On Jun 15, 12:23 am, Jonathan Pryor <[email protected]> wrote:
> This is a known issue.  (Known to me as of two days ago. ;-)
>
> The larger problem is that the current mechanism interacts *horribly*
> with transactions (i.e. it doesn't work with DataContext.Transaction AT
> ALL).  The result is that I've had to disable several unit tests which
> require use of Transactions (see my prior message about "unit tests
> which altered the database"; I'm using Transactions in some tests to
> prevent the changes from being persisted).
>
> (The problem is that DataContext.Transaction is currently ignored, and
> my feeble attempts so far at making DataContext.SubmitChanges() support
> DataContext.Transaction results in "transactions within transactions are
> not supported" errors, because in various places DatabaseContext is
> being used when executing the SQL commands, and may implicitly create a
> new context.  This is obviously BAD.)
>
> I think the entire use of DbConnection/etc. needs to be reworked
> (possibly by removing DatabaseContext?), but I'm not sure when I'll get
> to it. :-/

What about leaving a slight modification DatabaseContext where the
Connection property is removed and replaced with a method
GetConnection.
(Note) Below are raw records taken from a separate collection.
(** X8: when fetching an item's asset raises, the error is caught like
    any other: the failure log gets the item's block, with its position
    counted from 1, the URL of the page and the error text, and the
    metadata log is left as it is.  When [session.get] itself raised, no
    file appears at the destination.  When the status was 200 and reading
    the body raised, the file had already been opened: an empty file is
    left at the destination, and a later run on the same item takes it for
    the asset, sends no request and leaves it empty. *)
Theorem connection_error_goes_to_failure_log base url idx c p e w :
  let slug := catalog_slug url_path base in
  let folder := catalog_folder url_path base in
  let filepath := asset_path url_path base idx p in
  let log := metadata_path url_path base in
  let failed := failed_path url_path base in
  let block :=
    "Item " +:+ Py.str_nat (idx + 1) +:+ " on " +:+ url +:+ nl +:+
    "Error: " +:+ e +:+ nl +:+
    "----------------------------------------" +:+ nl in
  let line := Print ("⚠️  Error processing item " +:+ Py.str_nat (idx + 1) +:+ ": " +:+ e) in
  activate c = Reveals p →
  fs w !! filepath = None →
  (http (src p) = ConnError e →
   ∃ w',
     extract_item http slug folder url idx c w = (Ok tt, w')
     ∧ fs w' = <[failed := default "" (fs w !! failed) +:+ block]> (fs w)
     ∧ fs w' !! filepath = None
     ∧ fs w' !! log = fs w !! log
     ∧ trace w' = trace w ++ [Activate url idx; HttpGet (src p); line])
  ∧ (http (src p) = ReadError 200 e →
     ∃ w' w'',
       extract_item http slug folder url idx c w = (Ok tt, w')
       ∧ fs w' = <[failed := default "" (fs w !! failed) +:+ block]>
                   (<[filepath := ""]> (fs w))
       ∧ fs w' !! filepath = Some ""
       ∧ fs w' !! log = fs w !! log
       ∧ trace w' = trace w ++ [Activate url idx; HttpGet (src p); line]
       ∧ extract_item http slug folder url idx c w' = (Ok tt, w'')
       ∧ fs w'' !! filepath = Some ""
       ∧ http_gets (trace w'') = http_gets (trace w')).
Proof.
  intros slug folder filepath log failed block line Hc Hfree.
  pose proof (asset_path_ne_failed base idx p) as Haf. fold filepath failed in Haf.
  pose proof (metadata_path_ne_failed base) as Hlf. fold log failed in Hlf.
  pose proof (asset_path_ne_metadata url_path base idx p) as Hal. fold filepath log in Hal.
  split; intros Hhttp.
  - unfold extract_item, try_except, extract_body, mbind, M_bind, path_exists.
    unfold emit at 1. simpl. rewrite Hc. simpl. fold slug folder.
    change (Py.path_join folder (player_filename slug idx p)) with filepath.
    rewrite Hfree. rewrite bool_decide_eq_false_2 by by intros [? ?].
    unfold download_mp3, mbind, M_bind, print, emit, raise. simpl.
    rewrite Hhttp. simpl.
    change (Py.path_join folder "failed.txt") with failed.
    change (failed_block url idx e) with block.
    eexists. split; [done|]. simpl. split; [done|]. split; [|split].
    + by rewrite lookup_insert_ne.
    + by rewrite lookup_insert_ne.
    + by rewrite <- !app_assoc.
  - assert (extract_item http slug folder url idx c w
            = (Ok tt, World (<[failed := default "" (fs w !! failed) +:+ block]>
                               (<[filepath := ""]> (fs w)))
                        (trace w ++ [Activate url idx; HttpGet (src p); line]))) as Hrun.
    { unfold extract_item, try_except, extract_body, mbind, M_bind, path_exists.
      unfold emit at 1. simpl. rewrite Hc. simpl. fold slug folder.
      change (Py.path_join folder (player_filename slug idx p)) with filepath.
      rewrite Hfree. rewrite bool_decide_eq_false_2 by by intros [? ?].
      unfold download_mp3, mbind, M_bind, print, emit, raise, write_file. simpl.
      rewrite Hhttp. simpl.
      change (Py.path_join folder "failed.txt") with failed.
      change (failed_block url idx e) with block.
      unfold append_file. simpl.
      rewrite (lookup_insert_ne _ filepath failed) by done.
      by rewrite <- !app_assoc. }
    eexists _, _. split; [exact Hrun|]. simpl. split; [done|].
    assert ((<[failed := default "" (fs w !! failed) +:+ block]>
               (<[filepath := ""]> (fs w))) !! filepath = Some "") as Hfile
      by by rewrite lookup_insert_ne, lookup_insert_eq by done.
    split; [done|].
    split; [by rewrite !lookup_insert_ne by done|].
    split; [done|]. split.
    + by apply (extract_item_skips base url idx c p "").
    + simpl. split.
      * by rewrite lookup_insert_ne by done.
      * unfold http_gets. by rewrite !omap_app, !app_nil_r.
Qed.
(** X10. At the first call on a PERSPECTIVE camera with [near_plane <> 0],
    [tan (fov_rad / 2) <> 0], [aspect_ratio <> 0] and
    [near_plane <> far_plane], the stored matrix is, in exact arithmetic,
    [[1/(a*T), 0, 0, 0], [0, 1/T, 0, 0], [0, 0, n/(f-n), -1],
     [0, 0, f*n/(f-n), 0]] with [T = tan (fov_rad / 2)], [a] the aspect
    ratio, [n] and [f] the near and far planes: the two scale entries do not
    depend on the planes and there is no skew term. *)
Theorem perspective_matrix_closed_form (self : Camera R) (st : Members R) :
  kernel self = None ->
  mode (settings self) = PERSPECTIVE ->
  near_plane (settings self) <> 0 ->
  tan (fov_rad st / 2) <> 0 ->
  aspect_ratio (settings self) <> 0 ->
  near_plane (settings self) <> far_plane (settings self) ->
  exists self' : Camera R,
    compute_projection_matrix self st = (Returned self', st)
    /\ projection_matrix self' =
         [ [1 / (aspect_ratio (settings self) * tan (fov_rad st / 2)); 0; 0; 0];
           [0; 1 / tan (fov_rad st / 2); 0; 0];
           [0; 0;
            near_plane (settings self)
              / (far_plane (settings self) - near_plane (settings self));
            -1];
           [0; 0;
            far_plane (settings self) * near_plane (settings self)
              / (far_plane (settings self) - near_plane (settings self));
            0] ].
Proof.
  intros Hk Hm Hn HT Ha Hnf.
  eexists. split; [apply compute_projection_matrix_PERSPECTIVE; exact Hm|].
  rewrite (effective_kernel_first self st Hk).
  cbn in *.
  set (n := near_plane (settings self)) in *.
  set (f := far_plane (settings self)) in *.
  set (a := aspect_ratio (settings self)) in *.
  set (T := Rtrigo1.tan (fov_rad st / 2)) in *.
  assert (Ht : n * T <> 0) by (apply Rmult_integral_contrapositive_currified; assumption).
  assert (Hr : n * T * a <> 0) by (apply Rmult_integral_contrapositive_currified; assumption).
  rewrite (symmetric_frustum_closed_form Hr Ht Hnf).
  replace (n / (n * T * a)) with (1 / (a * T)) by (field; auto).
  replace (n / (n * T)) with (1 / T) by (field; auto).
  reflexivity.
Qed.
(** A record that was not claimed is not written. *)
Lemma processWith_lookup_other c id :
  id ∉ (dueWork (p_now clk) c).*1 →
  docs (ps_collection (processWith send clk tr c)) !! id = docs c !! id.
Proof.
  intros Hnot. rewrite processWith_collection.
  rewrite updateEach_lookup_notin by done.
  rewrite batchUpdate_updateEach. by apply updateEach_lookup_notin.
Qed.

Lemma processWith_log c :
  ps_log (processWith send clk tr c)
  = concat (map (λ p, (send tr p.2).2) (dueWork (p_now clk) c)).
Proof.
  unfold processWith. destruct (dueWork (p_now clk) c) as [|p l] eqn:Hsnap; [done|].
  by rewrite foldl_settle_log.
Qed.

Lemma processWith_counts c :
  let r := ps_result (processWith send clk tr c) in
  let snapshot := dueWork (p_now clk) c in
  processed r = length snapshot
  ∧ successful r = length (filter (λ p, delivered p = true) snapshot)
  ∧ failed r = length (filter (λ p, delivered p = false) snapshot).
Proof.
  unfold processWith. destruct (dueWork (p_now clk) c) as [|p l] eqn:Hsnap; [done|].
  simpl. pose proof (foldl_settle_counts (p :: l)) as H. simpl in H. apply H.
Qed.
End Pass.

Lemma elem_of_dueWork now c id n :
  (id, n) ∈ dueWork now c → docs c !! id = Some n ∧ status n = Scheduled ∧ (scheduledDate n ≤ now)%Z.
Proof. intros Hin. apply elem_of_queryLimit in Hin as [[? ?] ?]. done. Qed.

Lemma in_dueWork_ids now c id :
  id ∈ (dueWork now c).*1 → ∃ n, (id, n) ∈ dueWork now c.
Proof.
  intros Hin. apply list_elem_of_fmap in Hin as ([id' n] & -> & Hin). by exists n.
Qed.

(** ** Retry with backoff *)

(** C1.  In a pass whose retry dates are all instants a [Timestamp] can
    hold, a record claimed by the dispatcher whose send fails while the
    incremented attempt count is still below the attempt limit is written
    back with status [scheduled], one more attempt, the failure message as
    [lastError], and a due date of now plus 5 × 2^attempts minutes, attempts
    being the incremented count. *)
Theorem retry_reschedules_with_backoff ch clk tr c id n message :
  retriesInRange (sendOn ch) clk tr c →
  (id, n) ∈ dueWork (p_now clk) c →
  (sendOn ch tr n).1 = Threw message →
  attempts n + 1 < attemptLimit n →
  ∃ n', docs (ps_collection (processWith (sendOn ch) clk tr c)) !! id = Some n'
    ∧ status n' = Scheduled
    ∧ attempts n' = attempts n + 1
    ∧ lastError n' = Some message
    ∧ scheduledDate n'
      = (retryNow clk id + 5 * 2 ^ Z.of_nat (attempts n + 1) * 60000)%Z.
Proof.
  intros _ Hin Hsend Hlt.
  eexists. split; [by apply processWith_lookup_claimed|].
  unfold settlement. simpl. rewrite Hsend.
  destruct (Nat.leb_spec (attemptLimit n) (attempts n + 1)) as [Hle|_]; [lia|].
  simpl. repeat split. unfold addMinutes, backoffMinutes. lia.
Qed.

Lemma retry_reschedules_with_backoff_witness :
  ∃ n', docs (ps_collection (processWith (sendOn Email) sampleClock transportsDown
                               (sampleCollection Email))) !! 1%positive = Some n'
    ∧ status n' = Scheduled
    ∧ attempts n' = 1
    ∧ lastError n'
      = Some "Email failed for Laptop Warranty: No response from email service"
    ∧ scheduledDate n' = (2002 + 5 * 2 ^ 1 * 60000)%Z.
Proof.
  apply (retry_reschedules_with_backoff Email sampleClock transportsDown
           (sampleCollection Email) 1%positive (sampleDoc Email)).
  - apply (bool_decide_unpack _). vm_compute. exact I.
  - vm_compute. apply elem_of_cons. by left.
  - reflexivity.
  - vm_compute. lia.
Defined.

(** ** One operation on a collection *)

Lemma settlement_transition send clk tr id n :
  status n = Scheduled →
  transition n (settlement send clk tr (id, n) (markProcessing (claimedAt clk) n)).
Proof.
  intros Hs. unfold settlement. simpl. destruct ((send tr n).1) as [u|e].
  - by constructor.
  - destruct (Nat.leb_spec (attemptLimit n) (attempts n + 1)).
    + by constructor.
    + by constructor.
Qed.

Lemma evolves_refl c : evolves c c.
Proof. split; [lia|]. intros id n' Hl. left. eauto. Qed.

Lemma scheduleWith_cases validate now created data c :
  (∃ e, validate now data = Threw e ∧ scheduleWith validate now created data c = (Threw e, c))
  ∨ (∃ u, validate now data = Returned u
       ∧ scheduleWith validate now created data c
         = (Returned (nextId c), (add (notificationDoc created data) c).2)).
Proof.
  unfold scheduleWith. destruct (validate now data) as [u|e]; [right|left]; eauto.
Qed.

Lemma add_evolves doc c :
  (∃ created data, doc = notificationDoc created data) → evolves c (add doc c).2.
Proof.
  intros Hdoc. split; simpl; [lia|]. intros id n' Hl.
  destruct (decide (nextId c = id)) as [<-|Hne].
  - rewrite lookup_insert_eq in Hl. injection Hl as <-. right. repeat split; [lia|lia|done].
  - rewrite lookup_insert_ne in Hl by done. left. eauto.
Qed.

Lemma scheduleWith_evolves validate now created data c :
  evolves c (scheduleWith validate now created data c).2.
Proof.
  destruct (scheduleWith_cases validate now created data c)
    as [(e & _ & ->)|(u & _ & ->)]; simpl fst; simpl snd.
  - apply evolves_refl.
  - apply add_evolves. eauto.
Qed.

Lemma processWith_evolves send clk tr c :
  evolves c (ps_collection (processWith send clk tr c)).
Proof.
  split; [rewrite processWith_nextId; lia|]. intros id n' Hl. left.
  destruct (decide (id ∈ (dueWork (p_now clk) c).*1)) as [Hin|Hnot].
  - apply in_dueWork_ids in Hin as [n Hin].
    rewrite (processWith_lookup_claimed _ _ _ _ _ n) in Hl by done.
    injection Hl as <-. apply elem_of_dueWork in Hin as (Hc & Hs & _).
    exists n. split; [done|]. right. by apply settlement_transition.
  - rewrite processWith_lookup_other in Hl by done. eauto.
Qed.

Lemma cancelIn_spec t i u c :
  cancelIn t i u c
  = (length (query (matchesSubject i u) c),
     batchUpdate (markCancelled t) (query (matchesSubject i u) c) c).
Proof. unfold cancelIn. by destruct (query _ c). Qed.

Lemma cancelIn_lookup t i u c id :
  docs (cancelIn t i u c).2 !! id
  = (λ n, if decide (matchesSubject i u n) then markCancelled t n else n) <$> docs c !! id.
Proof.
  rewrite cancelIn_spec. simpl. rewrite batchUpdate_updateEach.
  destruct (docs c !! id) as [n|] eqn:Hl; simpl.
  - destruct (decide (matchesSubject i u n)) as [Hm|Hm].
    + rewrite (updateEach_lookup_in _ _ _ id n); [by rewrite Hl|apply query_NoDup|].
      by apply elem_of_query.
    + rewrite updateEach_lookup_notin; [done|].
      intros ([id' n'] & -> & Hin)%list_elem_of_fmap.
      apply elem_of_query in Hin as [Hm' Hl']. simpl in *. congruence.
  - rewrite updateEach_lookup_notin; [done|].
    intros ([id' n'] & -> & Hin)%list_elem_of_fmap.
    apply elem_of_query in Hin as [_ Hl']. simpl in *. congruence.
Qed.

Lemma cancelIn_nextId t i u c : nextId (cancelIn t i u c).2 = nextId c.
Proof. rewrite cancelIn_spec. simpl. rewrite batchUpdate_updateEach. apply updateEach_nextId. Qed.

Lemma cancelIn_evolves t i u c : evolves c (cancelIn t i u c).2.
Proof.
  split; [rewrite cancelIn_nextId; lia|]. intros id n' Hl. left.
  rewrite cancelIn_lookup in Hl. destruct (docs c !! id) as [n|]; [|done].
  simpl in Hl. injection Hl as <-. exists n. split; [done|].
  destruct (decide _) as [(_ & Hs & _)|_]; [right; by constructor|by left].
Qed.

Lemma cleanupCollection_spec cutoff c :
  cleanupCollection cutoff c
  = (length (queryLimit (isStale cutoff) 500 c),
     batchDelete (queryLimit (isStale cutoff) 500 c) c).
Proof. unfold cleanupCollection. by destruct (queryLimit _ _ c). Qed.

Lemma cleanupCollection_evolves cutoff c : evolves c (cleanupCollection cutoff c).2.
Proof.
  rewrite cleanupCollection_spec. simpl. split; [rewrite batchDelete_nextId; lia|].
  intros id n' Hl. left. rewrite batchDelete_lookup in Hl.
  destruct (decide _); [done|]. eauto.
Qed.

(** ** One operation on the store *)

Lemma collection_setCollection ch ch' c s :
  collection ch' (setCollection ch c s) = if decide (ch = ch') then c else collection ch' s.
Proof. by destruct ch, ch'. Qed.

Lemma store_eq s s' : (∀ ch, collection ch s = collection ch s') → s = s'.
Proof.
  intros H. destruct s, s'. pose proof (H Push). pose proof (H Email). pose proof (H Sms).
  simpl in *. congruence.
Qed.

Lemma fanOut_store clk req date prefs contact ch s :
  (fanOut clk req date prefs contact ch s).2
  = if eligible prefs contact ch
    then setCollection ch
           (scheduleOn ch (validatedAt clk ch) (storedAt clk ch)
              (requestData req date contact ch) (collection ch s)).2 s
    else s.
Proof. unfold fanOut. destruct (eligible _ _ _); [|done]. by destruct (scheduleOn _ _ _ _ _). Qed.

Lemma fanOut_promise clk req date prefs contact ch s :
  (fanOut clk req date prefs contact ch s).1
  = if eligible prefs contact ch
    then Some (scheduleOn ch (validatedAt clk ch) (storedAt clk ch)
                 (requestData req date contact ch) (collection ch s)).1
    else None.
Proof. unfold fanOut. destruct (eligible _ _ _); [|done]. by destruct (scheduleOn _ _ _ _ _). Qed.

(** The store after the three [if] statements of the handler. *)
Lemma fanOut_all_collections clk req date prefs contact s ch :
  collection ch
    (fanOut clk req date prefs contact Sms
       (fanOut clk req date prefs contact Email
          (fanOut clk req date prefs contact Push s).2).2).2
  = if eligible prefs contact ch
    then (scheduleOn ch (validatedAt clk ch) (storedAt clk ch)
            (requestData req date contact ch) (collection ch s)).2
    else collection ch s.
Proof.
  rewrite !fanOut_store.
  destruct (eligible prefs contact Push) eqn:Hp, (eligible prefs contact Email) eqn:He,
    (eligible prefs contact Sms) eqn:Hs, ch; rewrite ?Hp, ?He, ?Hs; reflexivity.
Qed.

(** The handler leaves the store alone unless the request passes its two
    checks, and then the store is the one left by the three fan-out steps. *)
Lemma scheduleItemNotification_store clk req s :
  (scheduleItemNotification clk req s).2 = s
  ∨ ∃ date, r_scheduledDate req = Some date ∧
      (scheduleItemNotification clk req s).2
      = (fanOut clk req date (default defaultPreferences (r_userPreferences req))
           (default noContact (r_userContact req)) Sms
           (fanOut clk req date (default defaultPreferences (r_userPreferences req))
              (default noContact (r_userContact req)) Email
              (fanOut clk req date (default defaultPreferences (r_userPreferences req))
                 (default noContact (r_userContact req)) Push s).2).2).2.
Proof.
  unfold scheduleItemNotification. destruct (r_scheduledDate req) as [date|]; [|by left].
  destruct (_ || _); [by left|]. destruct (_ <=? _)%Z; [by left|].
  right. exists date. split; [done|].
  destruct (fanOut _ _ _ _ _ Push s) as [p1 s1]. simpl.
  destruct (fanOut _ _ _ _ _ Email s1) as [p2 s2]. simpl.
  destruct (fanOut _ _ _ _ _ Sms s2) as [p3 s3]. simpl.
  destruct p1, p2, p3; try done; by destruct (_ || _).
Qed.

Lemma scheduleOn_evolves ch now created data c :
  evolves c (scheduleOn ch now created data c).2.
Proof. destruct ch; apply scheduleWith_evolves. Qed.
Instead of caching the IDbConnection object as is
currently done everytime a parent class wanted to use a database
connection it would call the GetConnection method which would create
and open a new one. For this to work properly and not chew up every
database connection in the pool every call to GetConnection would have
to be wrapped in a using block so that the connection was returned to
the pool after use. The using block wraps do seem to be already used
in a lot of places but not everywhere.

I think the redundant class is DatabaseConnection. If an approach like
the one above is used it would no longer be needed.

I don't mind having a crack at implementing this but would like to get
an indication that the design at least sounds ok. Otherwise there
could be an obvious critical thing I'm missing.